Birmingham Muslim Market
Categories: Latest News
Monday February 04 2019
The first ever Muslim Market made its debut on the 26th of January at Broadway Academy in Perry Barr, Birmingham. The monthly market is a unique opportunity for Muslims to showcase their creativity and promote enterprises that they have established.
The stalls were comprised of a range of businesses that operate on Instagram, as well as charities. The organiser of the Muslim Instashop Expo, Yasmin Choudury, stated that “Muslim Instashop Expo is a growing Muslim market brand” which included over 40 stalls from a variety of businesses including beauty products, personalised children’s pillows, handmade truffles, and more. Choudury believed that the traditional farmers’ markets and street food markets were not tailored to the Muslim market, and decided to launch one targeting the Muslim communities in Birmingham.
One business present at the Expo was Tray Bakes by Fahmy, a small business which specialises in making gourmet South Asian sweets and indulgent tray bakes, thanked the Expo for inviting them and said that the market was “wonderful” and the “hard work paid off.” Another stall was by YouTuber and fashion designer Nabiila Bee who sold modest clothing that she designed for women as well as baby wear.
The Muslim market is one example of the contribution of Muslim businesses to the UK economy. Often labelled as ‘The Muslim Pound’, the contribution of Muslims to the economy is estimated to be upwards of £31billion. According to a 2013 report by the Muslim Council of Britain, there are around 13,400 Muslim-owned businesses in London alone, a number that has grown in recent years. Furthermore, 33.6% of small to medium-sized enterprises in London are owned by Muslims.
To capitalise on the ‘Muslim Pound’, and target the consumer power of generation M, businesses are increasingly courting Muslim consumers, particularly in the month of Ramadan. The Ramadan economy is estimated to be worth more than £200m. Examples of ways businesses are capitalising on the lucrative sector include supermarkets selling dates and introducing promotions on ethnic goods during Ramadan. Clothing retailers such as Mango, and Dolce and Gabbana have released a Ramadan collection with modest clothing inspired by the Middle East. Inspired by a traditional advent calendar, The Body Shop released a Ramadan inspired calendar with small sized goodies behind each door such as hand cream and show gels. The festivities of Eid also inspire retailers such as Hotel Chocolat to have a range of Eid products that do not contain alcohol or gelatine.

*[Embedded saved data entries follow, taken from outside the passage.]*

(* ===== verification/TtySpec.v ===== *)
(** * What a terminal does

    The device is assumed to behave as an 8250 does: its transmitter becomes
    ready, and a byte stored in its holding register is sent ([UartOk]).  Then a
    terminal is a line editor: typed bytes are echoed, can be erased until the
    end of the line, and are read line by line. *)

From Stdlib Require Strings.Byte.
From S2P Require Import Prelude.
From S2P Require Import Errno.
From S2P Require Import Mem.
From S2P Require Import DList.
From S2P Require Import Layout.
From S2P Require Import Pages.
From S2P Require Import Sbi.
From S2P Require Import Timer.
From S2P Require Import Proc.
From S2P Require Import Kern.
From S2P Require Import Sched.
From S2P Require Import SchedRep.
From S2P Require Import SchedSpec.
From S2P Require Import SchedRun.
From S2P Require Import SemSpec.
From S2P Require Import Intr.
From S2P Require Import Tty.
From S2P Require Import TtyRing.
#[local] Open Scope kern_scope.

Class UartOk (MC : Machine) := {
  (** the bytes stored at a register so far *)
  tx : mach -> Z -> list Z;
  tx_store c a v b : tx (mmio_store 1 c a v) b = tx c b ++ (if decide (a = b) then [v] else []);
  tx_poll c a : exists c', mach_poll c a = Some c' /\ forall b, tx c' b = tx c b;
}.

(** The machine that remembers its writes is such a device. *)
Definition plain_uart_ok : UartOk plain_mach.
Proof.
  refine {| tx := fun (c : @mach plain_mach) b =>
              rev (List.map snd (List.filter (fun w => w.1 =? b) c.2)) |}.
  - intros c a v b. simpl. destruct (Z.eqb_spec a b) as [->|Hne]; simpl.
    + by rewrite decide_True.
    + by rewrite decide_False, app_nil_r.
  - intros c a. exists c. split; [|done]. reflexivity.
Defined.

(** ** Output *)

Section output.
Context `{PA : PageAllocator} `{L : Layout} `{C : Code} `{FW : Firmware} `{MC : Machine} {UOK : UartOk MC}.

Definition out (k : kst) (a : Z) : list Z := tx (h_mach (k_hart k)) a.

(** Only the machine changes, by sending [bs] through the register [thr]. *)
Definition sent (k k' : kst) (thr : Z) (bs : list byte) : Prop :=
  (exists c, k' = set_mach c k) /\
  (forall a, out k' a = out k a ++ (if decide (thr = a) then byte.unsigned <$> bs else [])).

Lemma sent_nil k thr : sent k k thr [].
Proof.
  split; [exists (h_mach (k_hart k)); by destruct k as [? [] ? ? ?]|].
  intros a. destruct (decide (thr = a)); simpl; by rewrite app_nil_r.
Qed.

Lemma sent_app k1 k2 k3 thr bs cs : sent k1 k2 thr bs -> sent k2 k3 thr cs -> sent k1 k3 thr (bs ++ cs).
Proof.
  intros [[c1 ->] H1] [[c2 ->] H2]. split; [by exists c2|].
  intros a. rewrite H2, H1, <-app_assoc. f_equal. by destruct (decide (thr = a)); rewrite ?fmap_app.
Qed.

Definition uart_thr (b : ctrl_blk_t) : Z := u64 (cb_addr b + cb_reg_size b * THR).

Lemma uart_write_spec num b bs k :
  d_uarts (k_drv k) !! Z.to_nat num = Some b ->
  exists k', uart_write num bs k = Ret k' (Z.of_nat (length bs)) /\ sent k k' (uart_thr b) bs.
Proof.
  intros Hb. unfold uart_write.
  assert (exists k', uart_write_bytes num bs k = Ret k' tt /\ sent k k' (uart_thr b) bs) as (k' & E & Hs).
  { revert k Hb. induction bs as [|x bs IH]; intros k Hb; [exists k; split; [done|apply sent_nil]|].
    assert (forall k r, d_uarts (k_drv k) !! Z.to_nat num = Some b ->
      uart_reg num r k = Ret k (u64 (cb_addr b + cb_reg_size b * r))) as Hreg.
    { intros k0 r H0. unfold uart_reg, uart_blk, bind, gets. simpl. by rewrite H0. }
    simpl uart_write_bytes. rewrite (bind_Ret _ _ _ _ _ (Hreg k LSR Hb)).
    destruct (tx_poll (h_mach (k_hart k)) (u64 (cb_addr b + cb_reg_size b * LSR))) as (c & Ep & Hc).
    unfold uart_poll, bind at 1. rewrite Ep. cbn [bind_outcome].
    rewrite (bind_Ret _ _ _ _ _ (Hreg (set_mach c k) THR Hb)).
    fold (uart_thr b). unfold dev_store, modify, bind at 1. cbn [bind_outcome].
    set (k1 := set_mach _ (set_mach c k)).
    destruct (IH k1 Hb) as (k' & E & Hs). exists k'. split; [exact E|].
    apply (sent_app k k1 k' _ [x] bs); [|done].
    split; [by eexists|]. intros a. unfold out. simpl. rewrite tx_store, Hc. done. }
  exists k'. split; [by rewrite (bind_Ret _ _ _ _ _ E)|done].
Qed.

In Birmingham’s Muslim Market, Choudury said that “the majority of these home-ran businesses are ran by stay at home mums. We call them Mumtrapreneurs and super mums.” This appears to be a growing trend, with more mothers opting to develop their creative, digital and financial talents while adding upwards of £7billion to the UK economy. Studies also show that is increasingly difficult for families to survive on single-incomes. For Muslim women, running businesses from the home is perhaps a consequence of discrimination they face in the workplace, facing a ‘triple penalty’ for being a woman, being BME, and being Muslim. A 2015 report from the Women and Equalities committee showed that employment is notably challenging for Muslim women; only 28% of Muslim women are in employment compared to 51% of the overall female population, and 27% of Muslim women are stay at home wives or mothers in comparison to 7% of the overall female population.
The innovative Muslim Market goes against the simplistic and patronising narratives surrounding the apparent oppression of Muslim women and utilises the ever-growing online marketplace to allow stay-at-home mothers to flourish as entrepreneurs whilst also looking after their family at home. Such enterprises are proof of Muslim women’s tenacity, dynamism, creativity and skill.